Volume 18, Issue 5 - September/October 2014

Dr. of Tintology
by Mike Feldman

Tintin' Challenges

It’s not all luxury homes and condos that need window
tinting.

Here in tropical Florida we get calls every so often from folks who live in trailers (aka double-wides.) I’ll try to be politically correct here by pointing out that these potential clients all seem like very nice people and are usually long in years. 

Pleased with my marketing efforts to drive business of all types and armed with my trusty tape measurer and sample book filled with the best window film money can buy, I headed out for an estimate for a double-wide out in Lakeland. 

For you non-Florida folks, Lakeland is situated in the no man’s land between Orlando and Tampa. This “town” is best seen from a car window zipping down
I-4 at 75 mph.

This is the land for once hard-working retirees who now spend their golden years living inside a glorified tin box. Heading toward their neighborhood, the homes get smaller and the roads narrow. The turn-off for the trailer park is poorly identified with my GPS telling me to “make a U-turn when possible.” I finally arrive at my destination.
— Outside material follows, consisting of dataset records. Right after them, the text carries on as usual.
(** * limacharlie/USP.py: the [usp validate] command line front-end

    A shallow embedding of [src/limacharlie/USP.py].  The program is a
    straight-line script around one remote call: it loads and shape-checks
    local files, issues [Manager.validateUSP], and renders the response.
    Everything it does is an effect (file reads, writes to stdout and
    stderr, the remote call, [sys.exit]), so the embedding is a small
    writer-and-exit monad over a trace of events; what the program cannot
    decide on its own (the file system, the JSON and YAML libraries, the
    remote service) is gathered in the record [world]. *)

From Stdlib Require Import String Ascii List ZArith Bool Lia DecimalString DecimalNat.
Import ListNotations.
Open Scope string_scope.
Set Warnings "-register-all".

(** [++] joins strings throughout; lists are joined with [+++]. *)
Infix "+++" := app (right associativity, at level 60).

(** ** Python values *)

(** The values [json.loads] and [yaml.safe_load] produce and the service
    returns.  A dict is an association list: Python dicts iterate in
    insertion order and the summary renderer prints in that order.  A float
    is kept as the two observations the program makes of it: whether it is
    non-zero (truthiness) and how [str] shows it. *)
Inductive pyval : Type :=
| PNone
| PBool (b : bool)
| PInt (z : Z)
| PFloat (nonzero : bool) (shown : string)
| PStr (s : string)
| PList (l : list pyval)
| PDict (d : list (string * pyval)).

(** What a library call gives back: a value, or the text of the exception. *)
Inductive result (A : Type) : Type :=
| Ok (a : A)
| Err (e : string).
Arguments Ok {A} a.
Arguments Err {A} e.

(** [json.loads(text)]: the value, a [json.JSONDecodeError] with its text,
    or an exception of another class (a RecursionError on input nested too
    deep, a ValueError on an integer literal beyond the digit limit), with
    the name of the class and its text. *)
Inductive json_result : Type :=
| JsonValue (v : pyval)
| JsonDecodeError (e : string)
| JsonOtherError (exn e : string).

(** [open(path, 'rb').read()]. *)
Inductive file_result : Type :=
| NoSuchFile (e : string)     (* FileNotFoundError, with its [str] *)
| IOFailure (e : string)      (* any other exception of open/read *)
| Bytes (content : string).

Definition nl : string := String (ascii_of_nat 10) EmptyString.
Definition dquote : string := String (ascii_of_nat 34) EmptyString.

Definition str_of_nat (n : nat) : string := NilZero.string_of_uint (Nat.to_uint n).
Definition str_of_Z (z : Z) : string := NilZero.string_of_int (Z.to_int z).

(** Python truthiness, [bool(v)]. *)
Definition truthy (v : pyval) : bool :=
  match v with
  | PNone => false
  | PBool b => b
  | PInt z => negb (Z.eqb z 0)
  | PFloat nonzero _ => nonzero
  | PStr s => negb (String.eqb s "")
  | PList l => match l with [] => false | _ => true end
  | PDict d => match d with [] => false | _ => true end
  end.

(** Truthiness of an argparse attribute of [type=str] and [default=None]. *)
Definition truthy_arg (o : option string) : bool :=
  match o with
  | Some s => negb (String.eqb s "")
  | None => false
  end.

Definition is_None (v : pyval) : bool :=
  match v with PNone => true | _ => false end.

(** [isinstance(v, list)]. *)
Definition is_list (v : pyval) : bool :=
  match v with PList _ => true | _ => false end.

(** [d.get(key, default)] on the association list of a dict. *)
Fixpoint dict_get (d : list (string * pyval)) (key : string) (default : pyval) : pyval :=
  match d with
  | [] => default
  | (k, v) :: rest => if String.eqb k key then v else dict_get rest key default
  end.

(** ** The command line namespace and the request *)

Module args.
(** The attributes [main]'s parser stores, under their [dest] names. *)
Record Namespace : Type := {
  action : string;
  platform : string;
  mapping : option string;
  mapping_file : option string;
  mappings_file : option string;
  input : option string;
  input_file : option string;
  json_input : bool;
  hostname : option string;
  indexing_file : option string;
  output_format : string
}.
End args.

(** The keyword arguments of [man.validateUSP]. *)
Record request : Type := {
  req_platform : string;
  req_hostname : option string;
  req_mapping : pyval;
  req_mappings : pyval;
  req_indexing : pyval;
  req_text_input : pyval;
  req_json_input : pyval
}.

(** The dict the service returns, [{errors: [...], results: [...]}]; either
    key may be missing, which [result.get(key, [])] reads as the empty list. *)
Record response : Type := {
  resp_errors : option (list pyval);
  resp_results : option (list pyval)
}.

(** [result.get(key, [])] on a response. *)
Definition get_list (field : option (list pyval)) : list pyval :=
  match field with
  | Some l => l
  | None => []
  end.

(** ** Effects *)

Inductive event : Type :=
| EOpen (path : string)          (* a file was opened and read *)
| EStdout (text : string)        (* one [print]: its text and the newline *)
| EStderr (text : string)        (* one [sys.stderr.write] *)
| EApiCall (req : request).      (* [man.validateUSP] was invoked *)

(** How a computation ends: with a value, by [sys.exit(code)], or with an
    exception nobody catches (the interpreter then prints a traceback and
    the process status is 1). *)
Inductive outcome (A : Type) : Type :=
| Ret (a : A)
| Exit (code : Z)
| Raise (exn : string).
Arguments Ret {A} a.
Arguments Exit {A} code.
Arguments Raise {A} exn.

Definition M (A : Type) : Type := (list event * outcome A)%type.

Definition ret {A} (a : A) : M A := ([], Ret a).

Definition bind {A B} (m : M A) (k : A -> M B) : M B :=
  match m with
  | (t, Ret a) => let (t', o) := k a in ((t ++ t')%list, o)
  | (t, Exit c) => (t, Exit c)
  | (t, Raise e) => (t, Raise e)
  end.

Notation "x <- m ;; k" := (bind m (fun x => k))
  (at level 61, m at next level, right associativity).
Notation "m ;;; k" := (bind m (fun _ => k))
  (at level 61, right associativity).

Definition emit (e : event) : M unit := ([e], Ret tt).
Definition raise {A} (exn : string) : M A := ([], Raise exn).
Definition sys_exit {A} (code : Z) : M A := ([], Exit code).

(** [print(s)]. *)
Definition print (s : string) : M unit := emit (EStdout (s ++ nl)).

(** [for x in xs: body(x)]. *)
Fixpoint for_each {A} (xs : list A) (body : A -> M unit) : M unit :=
  match xs with
  | [] => ret tt
  | x :: rest => body x ;;; for_each rest body
  end.

(** Status of the process when the script ends in outcome [o]. *)
Definition exit_code {A} (o : outcome A) : Z :=
  match o with
  | Ret _ => 0
  | Exit c => c
  | Raise _ => 1
  end.

Definition stdout_of (t : list event) : list string :=
  flat_map (fun e => match e with EStdout s => [s] | _ => [] end) t.
Definition stderr_of (t : list event) : list string :=
  flat_map (fun e => match e with EStderr s => [s] | _ => [] end) t.
Definition api_calls (t : list event) : list request :=
  flat_map (fun e => match e with EApiCall r => [r] | _ => [] end) t.
Definition opened (t : list event) : list string :=
  flat_map (fun e => match e with EOpen p => [p] | _ => [] end) t.

(** ** The program *)

(** The world the script runs in: the file system, the libraries it calls
    and the remote service. *)
Record world : Type := {
  fs : string -> file_result;
  utf8_decode : string -> result string;      (* bytes.decode('utf-8') *)
  json_loads : string -> json_result;
  yaml_safe_load : string -> result pyval;
  json_dumps : pyval -> string;               (* json.dumps(v, indent=2) *)
  yaml_safe_dump : pyval -> string;           (* default_flow_style=False *)
  str_repr : string -> string;                (* repr of a str *)
  Manager : result unit;                      (* Manager(None, None) *)
  validateUSP : request -> result response;
  argparse_error : list string -> string;     (* usage text of a rejected argv *)
  argparse_help : string;                     (* text of --help *)
  traceback : string -> string                (* what the interpreter prints for
                                                 an exception nobody catches *)
}.

Section Program.

Variable w : world.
Their trailer was singled out with a spinning windmill stuck in a gravel rock pile front yard.

I’m on time and politely knock on the door (no doorbell in sight!).

Angry dogs bark like I’m a thief in the night; the trailer owner shouts at the dogs with a few curse words and in a few seconds

the door swings open and a husky gent smoking a cigarette, greets me.

I’m overpowered with the smell of dogs and something else which I am confident isn’t a bowl of gardenias.

The lady of the house is sitting in the TV room and makes no effort to welcome me. I seem to detect eye movement as she watches a quiz show on a Hi Def TV twice as big as anything in my house.

The husband explains their need.

He wants something that will stop the heat and give them privacy. He wants to coat windows in the hottest room and, even though the other room is only separated by hanging beads; I get the message and show them the darkest, shiniest window tinting known to man or beast.

The wife suddenly turns away from the TV and asks me how much this magical cure will cost her? I explain that I have to measure to figure out the amount of glass we will cover.

She tells me to “watch my step” because their dogs don’t go out to “do their business” but rather have been assigned their own designated room to do so! Seriously. So I tell them it might just be easier to measure from the outside.

I provide my estimate as they tell me that two more window tint companies are coming to give estimates after me.

I tell them they should choose whomever they think is giving them the best value and that my guys will wear booties when they install which we usually wear to protect the client’s carpets, etc. but this time we would to protect my installers’ shoes!

I waved goodbye and left.

They chose another window tint company that sold them a dark shiny film twice as expensive as my quote. When I asked why they told me that the other fella told them the shiny film wasn’t shiny and they believed him.

Watch your step …

WF

Mike Feldman is the president of Advanced Film Solutions in New Port Richey, Fla.